[[ GIVEN DATA open ]]
(* ===== verification/Bytes.v ===== *)
(** * Bytes

    [Buffer] and [Uint8Array] as lists of integers, and what the sources call on them.
    A text is the byte string of its UTF-8 encoding, so
    [Buffer.from(s, 'utf8')] reads off its bytes. *)

From S2P Require Import Prelude JsMap.
From Stdlib Require Export Ascii.
From Stdlib Require String.

Local Open Scope Z_scope.

Notation bytes := (list Z).

Definition is_byte (b : Z) : Prop := 0 <= b < 256.

(** [buf.length] *)
Definition blen (b : bytes) : Z := Z.of_nat (length b).

(** [buf[i]], for an index the source has checked. *)
Definition byte_at (b : bytes) (i : nat) : Z := default 0 (b !! i).

(** [buf.subarray(i, j)] *)
Definition subarray (b : bytes) (i j : nat) : bytes := take (j - i) (drop i b).

(** [Buffer.from(s, 'utf8')] and [buf.toString('utf8')]. *)
Definition utf8_bytes (s : string) : bytes :=
  (fun c => Z.of_N (N_of_ascii c)) <$> String.list_ascii_of_string s.

Definition utf8_text (b : bytes) : string :=
  String.string_of_list_ascii ((fun z => ascii_of_N (Z.to_N z)) <$> b).

(** Big-endian integers: [readUInt16BE], [readBigUInt64BE], [writeBigUInt64BE]. *)
Definition be_value (b : bytes) : Z := foldl (fun acc x => acc * 256 + x) 0 b.

Fixpoint be_bytes (n : nat) (v : Z) : bytes :=
  match n with
  | O => []
  | S n' => be_bytes n' (v / 256) ++ [v mod 256]
  end.

(** ** Laws *)

Lemma is_byte_0 : is_byte 0.
Proof. unfold is_byte. lia. Qed.

Lemma blen_nonneg b : 0 <= blen b.
Proof. unfold blen. lia. Qed.

Lemma blen_app a b : blen (a ++ b) = blen a + blen b.
Proof. unfold blen. rewrite length_app. lia. Qed.

Lemma byte_at_app_l a b i : (i < length a)%nat -> byte_at (a ++ b) i = byte_at a i.
Proof. intros Hi. unfold byte_at. by rewrite lookup_app_l. Qed.

Lemma subarray_app_l a b i j : (j <= length a)%nat -> subarray (a ++ b) i j = subarray a i j.
Proof.
  intros Hj. unfold subarray. destruct (decide (i <= length a)%nat) as [Hi|Hi].
  - rewrite drop_app_le by lia. rewrite take_app_le; [done|]. rewrite length_drop. lia.
  - replace (j - i)%nat with 0%nat by lia. done.
Qed.

Lemma subarray_middle a b c : subarray (a ++ b ++ c) (length a) (length a + length b) = b.
Proof.
  unfold subarray. rewrite drop_app_length, Nat.add_comm, Nat.add_sub. by rewrite take_app_length.
Qed.

Lemma length_subarray b i j : (j <= length b)%nat -> length (subarray b i j) = (j - i)%nat.
Proof. intros Hj. unfold subarray. rewrite length_take, length_drop. lia. Qed.

Lemma utf8_text_bytes s : utf8_text (utf8_bytes s) = s.
Proof.
  unfold utf8_text, utf8_bytes. rewrite <- list_fmap_compose.
  rewrite <- (String.string_of_list_ascii_of_string s) at 2. f_equal.
  etrans; [|apply list_fmap_id]. apply list_fmap_ext. intros i c _. simpl.
  by rewrite N2Z.id, ascii_N_embedding.
Qed.

Lemma utf8_bytes_range s : Forall is_byte (utf8_bytes s).
Proof.
  unfold utf8_bytes. apply Forall_fmap, Forall_true. intros c. unfold is_byte; simpl.
  pose proof (N_ascii_bounded c). lia.
Qed.

Lemma utf8_bytes_app a b : utf8_bytes (a +:+ b) = utf8_bytes a ++ utf8_bytes b.
Proof. 
  unfold utf8_bytes. induction a as [|c a IH]; [done|].
  change (String c a +:+ b) with (String c (a +:+ b)). cbn [String.list_ascii_of_string].
  rewrite !fmap_cons. simpl. by rewrite IH.
Qed.

Lemma utf8_bytes_text b : Forall is_byte b -> utf8_bytes (utf8_text b) = b.
Proof.
  intros Hb. unfold utf8_text, utf8_bytes.
  rewrite String.list_ascii_of_string_of_list_ascii, <- list_fmap_compose.
  induction Hb as [|x b Hx _ IH]; [done|]. rewrite fmap_cons, IH. f_equal. simpl.
  unfold is_byte in Hx. rewrite N_ascii_embedding; lia.
Qed.

Lemma length_be_bytes n v : length (be_bytes n v) = n.
Proof. revert v. induction n as [|n IH]; intros v; [done|]. simpl. rewrite length_app, IH. simpl. lia. Qed.

Lemma be_value_app a b : be_value (a ++ [b]) = be_value a * 256 + b.
Proof. unfold be_value. by rewrite foldl_app. Qed.

(** [read(write(v)) = v] for a value of the width. *)
Lemma be_value_bytes n v : 0 <= v < 256 ^ Z.of_nat n -> be_value (be_bytes n v) = v.
Proof.
  revert v. induction n as [|n IH]; intros v Hv.
  - simpl in *. unfold be_value. simpl. lia.
  - simpl. rewrite be_value_app, IH.
    + pose proof (Z.div_mod v 256 ltac:(lia)). lia.
    + rewrite Nat2Z.inj_succ, Z.pow_succ_r in Hv by lia. split.
      * apply Z.div_pos; lia.
      * apply Z.div_lt_upper_bound; lia.
Qed.

Lemma be_bytes_range n v : Forall is_byte (be_bytes n v).
Proof.
  revert v. induction n as [|n IH]; intros v; simpl; [done|].
  apply Forall_app. split; [done|]. constructor; [|done].
  unfold is_byte. pose proof (Z.mod_pos_bound v 256). lia.
Qed.

(** A fact about every byte, settled by evaluation. *)
Lemma byte_forall (f : Z -> bool) :
  forallb f (seqZ 0 256) = true -> forall b, is_byte b -> f b = true.
Proof.
  intros Hf b Hb. rewrite forallb_forall in Hf. apply Hf.
  apply list_elem_of_In, elem_of_seqZ. unfold is_byte in Hb. lia.
Qed.

Lemma lxor_involutive a m : Z.lxor (Z.lxor a m) m = a.
Proof. by rewrite Z.lxor_assoc, Z.lxor_nilpotent, Z.lxor_0_r. Qed.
[[ GIVEN DATA closed ]]
WORK TASK:
Please find, in the entries above, every line where "simpl" occurs, and copy it.

RESULT OF THIS EXERCISE:
  etrans; [|apply list_fmap_id]. apply list_fmap_ext. intros i c _. simpl.
  unfold utf8_bytes. apply Forall_fmap, Forall_true. intros c. unfold is_byte; simpl.
  rewrite !fmap_cons. simpl. by rewrite IH.
  induction Hb as [|x b Hx _ IH]; [done|]. rewrite fmap_cons, IH. f_equal. simpl.
Proof. revert v. induction n as [|n IH]; intros v; [done|]. simpl. rewrite length_app, IH. simpl. lia. Qed.
  - simpl in *. unfold be_value. simpl. lia.
  - simpl. rewrite be_value_app, IH.
  revert v. induction n as [|n IH]; intros v; simpl; [done|].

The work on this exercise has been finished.